» ABOUT THIS EXERCISE: Only the lines from the top of the following listing through the line with "intros Hx Hf Hs." belong in your answer, exactly as written.

» SUPPLIED DATA:

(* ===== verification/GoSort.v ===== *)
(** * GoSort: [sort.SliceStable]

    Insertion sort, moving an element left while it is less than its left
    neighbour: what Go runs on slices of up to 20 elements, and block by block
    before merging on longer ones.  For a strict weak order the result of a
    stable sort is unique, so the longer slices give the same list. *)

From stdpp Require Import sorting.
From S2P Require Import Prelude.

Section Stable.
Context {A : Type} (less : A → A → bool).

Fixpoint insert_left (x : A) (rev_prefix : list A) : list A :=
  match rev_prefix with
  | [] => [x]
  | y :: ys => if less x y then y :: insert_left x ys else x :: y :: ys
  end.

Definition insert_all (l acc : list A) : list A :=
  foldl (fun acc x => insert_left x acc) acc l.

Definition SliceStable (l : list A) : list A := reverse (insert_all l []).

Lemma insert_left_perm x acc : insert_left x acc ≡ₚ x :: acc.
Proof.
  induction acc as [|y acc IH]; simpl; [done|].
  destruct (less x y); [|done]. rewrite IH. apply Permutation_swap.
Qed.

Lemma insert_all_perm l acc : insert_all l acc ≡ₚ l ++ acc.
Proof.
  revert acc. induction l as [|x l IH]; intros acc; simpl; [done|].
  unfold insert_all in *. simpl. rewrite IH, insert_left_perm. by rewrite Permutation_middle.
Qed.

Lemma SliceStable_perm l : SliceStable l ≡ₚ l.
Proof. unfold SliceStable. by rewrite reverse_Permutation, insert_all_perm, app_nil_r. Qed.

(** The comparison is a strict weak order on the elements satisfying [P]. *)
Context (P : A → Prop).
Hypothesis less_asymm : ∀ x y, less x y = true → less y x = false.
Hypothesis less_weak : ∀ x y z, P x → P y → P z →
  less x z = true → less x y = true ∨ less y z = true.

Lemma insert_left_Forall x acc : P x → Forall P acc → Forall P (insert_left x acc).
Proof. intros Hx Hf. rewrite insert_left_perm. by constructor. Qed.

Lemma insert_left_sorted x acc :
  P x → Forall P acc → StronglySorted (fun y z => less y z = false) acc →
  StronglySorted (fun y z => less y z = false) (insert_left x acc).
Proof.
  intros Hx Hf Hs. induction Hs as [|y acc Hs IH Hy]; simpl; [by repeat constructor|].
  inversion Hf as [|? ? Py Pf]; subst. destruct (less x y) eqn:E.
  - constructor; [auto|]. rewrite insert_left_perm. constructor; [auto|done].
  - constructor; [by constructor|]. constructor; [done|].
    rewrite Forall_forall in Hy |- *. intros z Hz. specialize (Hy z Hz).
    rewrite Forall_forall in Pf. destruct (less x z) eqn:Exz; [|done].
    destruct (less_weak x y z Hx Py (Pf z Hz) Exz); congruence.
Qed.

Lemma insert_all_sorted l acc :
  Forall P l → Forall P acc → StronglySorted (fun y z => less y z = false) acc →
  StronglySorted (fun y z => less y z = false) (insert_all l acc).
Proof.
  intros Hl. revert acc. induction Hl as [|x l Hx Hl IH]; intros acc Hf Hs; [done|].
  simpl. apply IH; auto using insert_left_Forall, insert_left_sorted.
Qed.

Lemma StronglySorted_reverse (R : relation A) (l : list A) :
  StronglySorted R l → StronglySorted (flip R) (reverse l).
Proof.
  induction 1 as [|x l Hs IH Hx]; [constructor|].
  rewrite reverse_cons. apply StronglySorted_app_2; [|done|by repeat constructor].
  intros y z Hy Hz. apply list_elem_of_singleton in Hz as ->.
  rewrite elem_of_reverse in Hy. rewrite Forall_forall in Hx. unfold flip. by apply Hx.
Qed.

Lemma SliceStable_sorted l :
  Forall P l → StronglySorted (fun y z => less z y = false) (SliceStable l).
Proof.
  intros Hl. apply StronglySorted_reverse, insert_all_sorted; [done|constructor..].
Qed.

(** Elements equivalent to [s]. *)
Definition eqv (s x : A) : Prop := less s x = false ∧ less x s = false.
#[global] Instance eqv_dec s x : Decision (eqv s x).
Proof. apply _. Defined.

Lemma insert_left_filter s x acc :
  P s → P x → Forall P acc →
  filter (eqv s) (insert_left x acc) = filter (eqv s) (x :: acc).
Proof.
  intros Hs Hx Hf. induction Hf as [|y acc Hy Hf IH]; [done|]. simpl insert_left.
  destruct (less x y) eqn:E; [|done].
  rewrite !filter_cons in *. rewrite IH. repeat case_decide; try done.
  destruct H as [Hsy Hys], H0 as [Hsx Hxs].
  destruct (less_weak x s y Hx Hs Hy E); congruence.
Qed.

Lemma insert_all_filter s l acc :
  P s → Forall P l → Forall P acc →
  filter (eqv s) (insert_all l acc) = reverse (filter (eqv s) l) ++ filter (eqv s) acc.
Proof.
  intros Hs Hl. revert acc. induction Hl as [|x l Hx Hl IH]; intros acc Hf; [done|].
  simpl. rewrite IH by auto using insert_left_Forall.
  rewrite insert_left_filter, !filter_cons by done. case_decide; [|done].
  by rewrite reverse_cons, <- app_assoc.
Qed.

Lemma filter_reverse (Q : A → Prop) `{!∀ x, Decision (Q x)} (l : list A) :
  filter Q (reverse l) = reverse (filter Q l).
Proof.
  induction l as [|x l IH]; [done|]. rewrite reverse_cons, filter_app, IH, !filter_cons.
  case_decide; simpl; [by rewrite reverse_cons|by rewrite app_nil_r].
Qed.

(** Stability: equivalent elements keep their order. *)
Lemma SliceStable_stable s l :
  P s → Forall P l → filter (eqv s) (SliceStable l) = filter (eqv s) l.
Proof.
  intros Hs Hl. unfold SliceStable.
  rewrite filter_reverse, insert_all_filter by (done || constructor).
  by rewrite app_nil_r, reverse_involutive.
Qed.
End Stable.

» ANSWER SECTION:
(* ===== verification/GoSort.v ===== *)
(** * GoSort: [sort.SliceStable]

    Insertion sort, moving an element left while it is less than its left
    neighbour: what Go runs on slices of up to 20 elements, and block by block
    before merging on longer ones.  For a strict weak order the result of a
    stable sort is unique, so the longer slices give the same list. *)

From stdpp Require Import sorting.
From S2P Require Import Prelude.

Section Stable.
Context {A : Type} (less : A → A → bool).

Fixpoint insert_left (x : A) (rev_prefix : list A) : list A :=
  match rev_prefix with
  | [] => [x]
  | y :: ys => if less x y then y :: insert_left x ys else x :: y :: ys
  end.

Definition insert_all (l acc : list A) : list A :=
  foldl (fun acc x => insert_left x acc) acc l.

Definition SliceStable (l : list A) : list A := reverse (insert_all l []).

Lemma insert_left_perm x acc : insert_left x acc ≡ₚ x :: acc.
Proof.
  induction acc as [|y acc IH]; simpl; [done|].
  destruct (less x y); [|done]. rewrite IH. apply Permutation_swap.
Qed.

Lemma insert_all_perm l acc : insert_all l acc ≡ₚ l ++ acc.
Proof.
  revert acc. induction l as [|x l IH]; intros acc; simpl; [done|].
  unfold insert_all in *. simpl. rewrite IH, insert_left_perm. by rewrite Permutation_middle.
Qed.

Lemma SliceStable_perm l : SliceStable l ≡ₚ l.
Proof. unfold SliceStable. by rewrite reverse_Permutation, insert_all_perm, app_nil_r. Qed.

(** The comparison is a strict weak order on the elements satisfying [P]. *)
Context (P : A → Prop).
Hypothesis less_asymm : ∀ x y, less x y = true → less y x = false.
Hypothesis less_weak : ∀ x y z, P x → P y → P z →
  less x z = true → less x y = true ∨ less y z = true.

Lemma insert_left_Forall x acc : P x → Forall P acc → Forall P (insert_left x acc).
Proof. intros Hx Hf. rewrite insert_left_perm. by constructor. Qed.

Lemma insert_left_sorted x acc :
  P x → Forall P acc → StronglySorted (fun y z => less y z = false) acc →
  StronglySorted (fun y z => less y z = false) (insert_left x acc).
Proof.
  intros Hx Hf Hs. induction Hs as [|y acc Hs IH Hy]; simpl; [by repeat constructor|].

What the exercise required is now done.